** Provided information follows **
(** Every candidate [crops] returns was produced at a position of the two
    ranges, at a scale of the grid, and had passed both overflow tests. *)
Lemma crops_candidates {A : Arith}
      (image_width image_height crop_width crop_height : Z)
      (max_scale min_scale scale_step : num) (step : Z) (cs : list (Crop num)) :
  crops image_width image_height crop_width crop_height
        max_scale min_scale scale_step step = Ok cs ->
  exists xs ys,
    py_range 0 image_width step = Ok xs
    /\ py_range 0 image_height step = Ok ys
    /\ forall c, In c cs ->
         exists scale x y,
           c = candidate crop_width crop_height scale x y
           /\ In x xs /\ In y ys
           /\ x_overflows image_width crop_width scale x = false
           /\ y_overflows image_height crop_height scale y = false.
Proof.
  unfold crops, crops_run, ebind, elift.
  destruct (scale_range max_scale min_scale scale_step) as [hundredths|e];
    [|discriminate].
  destruct (Z.eq_dec step 0) as [Hz|Hnz].
  - rewrite scale_loop_zero_step by assumption.
    destruct hundredths; discriminate.
  - destruct (py_range_ok Hnz 0 image_width) as [xs Hxs].
    destruct (py_range_ok Hnz 0 image_height) as [ys Hys].
    erewrite scale_loop_run by eassumption. cbn [app].
    intros Hcs. exists xs, ys. split; [assumption|split; [assumption|]].
    assert (Heq : cs = flat_map (fun i =>
                    let scale := (of_int i / of_int 100)%num in
                    flat_map (fun y =>
                      map (fun x => candidate crop_width crop_height scale x y)
                          (until (x_overflows image_width crop_width scale) xs))
                      (until (y_overflows image_height crop_height scale) ys))
                    hundredths).
    { destruct (flat_map _ hundredths); [discriminate|]. now injection Hcs. }
    subst cs. intros c Hc.
    apply in_flat_map in Hc. destruct Hc as (i & _ & Hc). cbn zeta in Hc.
    apply in_flat_map in Hc. destruct Hc as (y & Hy & Hc).
    apply in_map_iff in Hc. destruct Hc as (x & <- & Hx).
    apply until_in in Hy. apply until_in in Hx.
    exists (of_int i / of_int 100)%num, x, y. tauto.
Qed.

Lemma py_range_from_zero_nonneg (stop step : Z) (l : list Z) :
  py_range 0 stop step = Ok l -> (0 <= stop)%Z ->
  forall z, In z l -> (0 <= z)%Z.
Proof.
  unfold py_range, range_len.
  destruct (Z.eqb_spec step 0) as [|Hnz]; [discriminate|].
  destruct (Z.ltb_spec 0 step) as [Hpos|Hneg];
    intros [= <-] Hstop z Hz; apply in_map_iff in Hz;
    destruct Hz as (k & <- & Hk); apply in_seq in Hk; [nia|].
  exfalso. rewrite ?Z.sub_0_l in Hk.
  assert ((- stop - step - 1) / - step <= 0)%Z; [|lia].
  apply Z.lt_succ_r. apply Z.div_lt_upper_bound; lia.
Qed.

(** The position [analyse] reports as [top_crop] is a position of its
    list. *)
Lemma select_top_in_range {A : Arith} (Features : Type)
      (scorer : Features -> Crop num -> result (Score num))
      (feats : Features) (cs : list (Crop num)) :
  forall i top top_score scored top',
    select scorer feats i cs top top_score = Ok (scored, top') ->
    length scored = length cs
    /\ (top' = top \/ exists k, top' = Some (i + k)%nat /\ (k < length cs)%nat).
Proof.
  induction cs as [|c cs IH]; intros i top top_score scored top' Hrun;
    cbn [select] in Hrun.
  - injection Hrun as <- <-. auto.
  - rbind_inv Hrun. rbind_inv Hrun. destruct v0 as [rest t].
    injection Hrun as <- <-. cbn [length].
    destruct (s_total v >? top_score)%num.
    + destruct (IH _ _ _ _ _ E0) as [Hlen [->|(k & -> & Hk)]].
      * split; [now rewrite Hlen|]. right. exists O. split; [f_equal|]; lia.
      * split; [now rewrite Hlen|]. right. exists (S k). split; [f_equal|]; lia.
    + destruct (IH _ _ _ _ _ E0) as [Hlen [->|(k & -> & Hk)]].
      * split; [now rewrite Hlen|]. now left.
      * split; [now rewrite Hlen|]. right. exists (S k). split; [f_equal|]; lia.
Qed.

(** The same run on binary64, for a 640 by 480 image and a 100 by 100
    target with prescaling: the nineteen rectangles lie inside the image. *)
Example crop_featureless_640_480_inside :
  exists res,
    crop_featureless (640, 480)%Z 100 100 true = Ok res
    /\ length (res_crops res) = 19%nat
    /\ Forall (inside_image 640 480) (res_crops res).
Proof.
  eexists. split; [vm_compute; reflexivity|]. split; [reflexivity|].
  repeat constructor; cbn; lia.
Qed.

(** ** Concrete runs *)

(** C1 at work: of the four candidates of [analyse_two_cells] the top crop
    is the first one with the greatest total. *)
Lemma analyse_top_crop_is_first_maximum_witness :
  exists res,
    analyse_two_cells = Ok res
    /\ crops 16 8 8 8 (of_int 1) (lit 9 10) (lit 1 10) 8
       = Ok (map sc_crop (a_crops res))
    /\ exists k top,
        a_top_crop res = Some k
        /\ nth_error (a_crops res) k = Some top
        /\ (forall s, In s (a_crops res) ->
                      PrimFloat.leb (total_of s) (total_of top) = true)
        /\ (forall j s, (j < k)%nat -> nth_error (a_crops res) j = Some s ->
                        PrimFloat.ltb (total_of s) (total_of top) = true).
Proof.
  eexists. split; [vm_compute; reflexivity|].
  apply (@analyse_top_crop_is_first_maximum
           (Z * Z) TargetImage size_of (fun _ _ => Ok two_cells) (score default)
           (16, 8)%Z None 8 8 (of_int 1) (lit 9 10) (lit 1 10) 8).
  - vm_compute. reflexivity.
  - intros s Hs. cbn [a_crops In] in Hs.
    repeat (destruct Hs as [<-|Hs]; [vm_compute; reflexivity|]).
    destruct Hs.
  - eexists. split; [left; reflexivity|]. vm_compute. reflexivity.
Defined.

(** C8 at work: an image of width 0. *)
Lemma crop_rejects_zero_sizes_before_analysis_witness :
  crop_featureless (0, 16)%Z 8 8 true = Raise ZeroDivisionError.
Proof.
  apply crop_rejects_zero_sizes_before_analysis.
  right. right. cbn [size_of fst snd]. lia.
Defined.

(** C9 at work: the black pixel under the default configuration. *)
Lemma skin_of_dark_pixel_is_one_minus_reference_length_witness :
  has_direction 0 0 0 = false
  /\ skin_likelihood default 0 0 0
     = (of_int 1
        - PrimFloat.sqrt
            ((of_int 1 * PrimFloat.opp (lit 78 100)) * (of_int 1 * PrimFloat.opp (lit 78 100))
             + (of_int 1 * PrimFloat.opp (lit 57 100)) * (of_int 1 * PrimFloat.opp (lit 57 100))
             + (of_int 1 * PrimFloat.opp (lit 44 100)) * (of_int 1 * PrimFloat.opp (lit 44 100))))%num.
Proof.
  assert (H : has_direction 0 0 0 = false) by (vm_compute; reflexivity).
  split; [exact H|].
  exact (proj2 (skin_of_dark_pixel_is_one_minus_reference_length default 0 0 0 H)).
Defined.

(** The two overlapping regions on a 4 by 2 image. *)
Lemma applyBoosts_accumulates_and_wraps_witness :
  exists channel,
    applyBoosts (Some overlapping) 4 2 = Ok channel
    /\ forall r c, (0 <= r < 2)%Z -> (0 <= c < 4)%Z ->
         cell channel r c
         = Some (astype_uint8 (accumulated overlapping r c (of_int 0))).
Proof.
  refine (proj1 (@applyBoosts_accumulates_and_wraps overlapping 4 2 _ _ _)).
  - repeat constructor.
    + exists 1%Z, 3%Z, 0%Z, 1%Z. split; [vm_compute; reflexivity|lia].
    + exists 2%Z, 7%Z, 0%Z, 5%Z. split; [vm_compute; reflexivity|lia].
  - lia.
  - lia.
Defined.

(** * Further properties *)

(** ** What holds for every uint8 value, by enumeration *)

Lemma in_uint8_values (z : Z) : (0 <= z <= 255)%Z -> In z uint8_values.
Proof.
  intros Hz. unfold uint8_values. apply in_map_iff.
  exists (Z.to_nat z). split; [lia|]. apply in_seq. lia.
Qed.

Lemma forall_uint8 (P : Z -> bool) :
  forallb P uint8_values = true ->
  forall z, (0 <= z <= 255)%Z -> P z = true.
Proof.
  intros H z Hz. rewrite forallb_forall in H. apply H, in_uint8_values, Hz.
Qed.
** End of Provided information **
▶ **Assigned task**
Return, with no change at all, every line in the entries above from the line containing "(lit 44 100))))%num." through the line containing "(** ** What holds".

▶ **Result for this exercise**
             + (of_int 1 * PrimFloat.opp (lit 44 100)) * (of_int 1 * PrimFloat.opp (lit 44 100))))%num.
Proof.
  assert (H : has_direction 0 0 0 = false) by (vm_compute; reflexivity).
  split; [exact H|].
  exact (proj2 (skin_of_dark_pixel_is_one_minus_reference_length default 0 0 0 H)).
Defined.

(** The two overlapping regions on a 4 by 2 image. *)
Lemma applyBoosts_accumulates_and_wraps_witness :
  exists channel,
    applyBoosts (Some overlapping) 4 2 = Ok channel
    /\ forall r c, (0 <= r < 2)%Z -> (0 <= c < 4)%Z ->
         cell channel r c
         = Some (astype_uint8 (accumulated overlapping r c (of_int 0))).
Proof.
  refine (proj1 (@applyBoosts_accumulates_and_wraps overlapping 4 2 _ _ _)).
  - repeat constructor.
    + exists 1%Z, 3%Z, 0%Z, 1%Z. split; [vm_compute; reflexivity|lia].
    + exists 2%Z, 7%Z, 0%Z, 5%Z. split; [vm_compute; reflexivity|lia].
  - lia.
  - lia.
Defined.

(** * Further properties *)

(** ** What holds for every uint8 value, by enumeration *)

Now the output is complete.